Problem details. All lines from the one with "Lemma format_bare_clean l" through the end of the records below are to be given again exactly, and nothing else.

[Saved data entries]

(** ** Concrete devices *)

(** Devices that write down the messages they get; device 13 refuses to be installed. *)
Definition Mailbox : Type := list (Z * list Z).
#[export] Instance mailbox_device : NkILogDevice Mailbox := {|
  dev_AddRef d st := Ret (set_user st (user st));
  dev_Release d st := Ret (set_user st (user st));
  OnInstall d st := Ret (if d =? 13 then NkErr_NoOperation else NkErr_Ok, set_user st (user st));
  OnUninstall d st := Ret (NkErr_Ok, set_user st (user st));
  OnMessage d _ _ m st := Ret (set_user st (user st ++ [(d, mv_chars m)]))
|}.
#[export] Instance mailbox_stable : StableDevices Mailbox := {|
  install_fn d st := (if d =? 13 then NkErr_NoOperation else NkErr_Ok, user st);
  uninstall_fn _ st := user st;
  addref_fn _ u := u;
  release_fn _ st := user st;
  msg_fn d _ _ m st := user st ++ [(d, mv_chars m)];
  OnInstall_stable _ _ _ := eq_refl;
  OnUninstall_stable _ _ _ := ex_intro _ NkErr_Ok eq_refl;
  AddRef_stable _ _ := eq_refl;
  Release_stable _ _ _ := eq_refl;
  OnMessage_stable _ _ _ _ _ _ := eq_refl
|}.
(** Every error code is named by its identifier, and has a description of its own; any other number is
    treated as the unknown error, as long as the range check can be computed at all: for numbers far out of
    range its product overflows. *)
Theorem error_lookups :
  (∀ code, INT32_MIN ≤ code ≤ INT32_MAX →
     NkGetErrorCodeStr code = if decide (checkable code) then Ret (code_ident (code_of code)) else Undef) ∧
  (∀ e, NkGetErrorCodeStr (code_number e) = Ret (code_ident e)) ∧
  (∀ e, ∃ d, NkGetErrorCodeDesc (code_number e) = Ret d ∧ d ≠ ""%string) ∧
  (∀ e1 e2, NkGetErrorCodeDesc (code_number e1) = NkGetErrorCodeDesc (code_number e2) → e1 = e2).
Proof.
  split_and!.
  - intros code Hc. unfold NkGetErrorCodeStr. rewrite entry_spec by done. by rewrite string_entry.
  - by intros [].
  - intros e. destruct (desc_entry e) as (d & _ & Hd & E). eauto.
  - intros e1 e2. destruct (desc_entry e1) as (d1 & H1 & _ & ->), (desc_entry e2) as (d2 & H2 & _ & ->). intros [= <-].
    pose proof (NoDup_lookup _ _ _ _ descs_differ H1 H2) as E. pose proof (code_number_range e1). pose proof (code_number_range e2).
    rewrite <- (code_of_number e1), <- (code_of_number e2). f_equal. lia.
Qed.

(** ** The message *)
Definition digits_value (l : list Z) : Z := foldl (λ v c, 10 * v + (c - 48)) 0 l.
Lemma digits_back n z : 0 ≤ z < 10 ^ Z.of_nat n → digits_value (digits n z) = z.
Proof.
  revert z. induction n as [|n IH]; intros z Hz; [cbn; change (10 ^ Z.of_nat 0) with 1 in Hz; lia|].
  cbn [digits]. unfold digits_value in *. rewrite foldl_app. cbn [foldl]. rewrite Nat2Z.inj_succ, Z.pow_succ_r in Hz by lia.
  destruct (Z.eqb_spec (z / 10) 0) as [E|_]; [cbn; pose proof (Z.div_mod z 10); lia|].
  rewrite IH; [pose proof (Z.div_mod z 10); lia|]. split; [apply Z.div_pos; lia|apply Z.div_lt_upper_bound; lia].
Qed.
Lemma digits_digits n z : Forall (λ c, 48 ≤ c < 58) (digits n z).
Proof.
  revert z. induction n as [|n IH]; intros z; cbn [digits]; [done|]. pose proof (Z.mod_pos_bound z 10).
  apply Forall_app_2; [by case_match|repeat constructor; lia].
Qed.
Lemma digits_length n z : (length (digits n z) ≤ n)%nat.
Proof. revert z. induction n as [|n IH]; intros z; cbn [digits]; [done|]. rewrite length_app. specialize (IH (z / 10)). case_match; cbn [length]; lia. Qed.

(** Texts that a format leaves as they are. *)
Notation clean := (Forall (λ c : Z, c ≠ 37)).
Lemma print_int_clean z : clean (print_int z).
Proof.
  assert (Hd : ∀ n x, clean (digits n x)) by (intros n x; eapply Forall_impl; [|apply (digits_digits n x)]; cbn; lia).
  unfold print_int. case_match; [constructor; [lia|]|]; apply Hd.
Qed.
Lemma print_int_length z : (length (print_int z) ≤ 11)%nat.
Proof. unfold print_int. pose proof (digits_length 10 z). pose proof (digits_length 10 (- z)). case_match; cbn [length]; lia. Qed.
Lemma format_bare_clean l : clean l → format_bare l = Ret l.
Proof. induction 1 as [|c l Hc _ IH]; [done|]. cbn [format_bare]. rewrite (proj2 (Z.eqb_neq _ _) Hc), IH. done. Qed.
Lemma strstr_suffix hay needle r : strstr hay needle = Some r → r `suffix_of` hay.
Proof.
  revert r. induction hay as [|c hay IH]; intros r; cbn [strstr]; case_match; try done.
  - by intros [= <-].
  - by intros [= <-].
  - intros E%IH. by apply suffix_cons_r.
Qed.
Lemma file_text_suffix c : file_text c `suffix_of` mv_chars (m_filePath c).
Proof. unfold file_text. destruct (strstr _ _) eqn:E; cbn [default]; [by eapply strstr_suffix|done]. Qed.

Written response.
Lemma format_bare_clean l : clean l → format_bare l = Ret l.
Proof. induction 1 as [|c l Hc _ IH]; [done|]. cbn [format_bare]. rewrite (proj2 (Z.eqb_neq _ _) Hc), IH. done. Qed.
Lemma strstr_suffix hay needle r : strstr hay needle = Some r → r `suffix_of` hay.
Proof.
  revert r. induction hay as [|c hay IH]; intros r; cbn [strstr]; case_match; try done.
  - by intros [= <-].
  - by intros [= <-].
  - intros E%IH. by apply suffix_cons_r.
Qed.
Lemma file_text_suffix c : file_text c `suffix_of` mv_chars (m_filePath c).
Proof. unfold file_text. destruct (strstr _ _) eqn:E; cbn [default]; [by eapply strstr_suffix|done]. Qed.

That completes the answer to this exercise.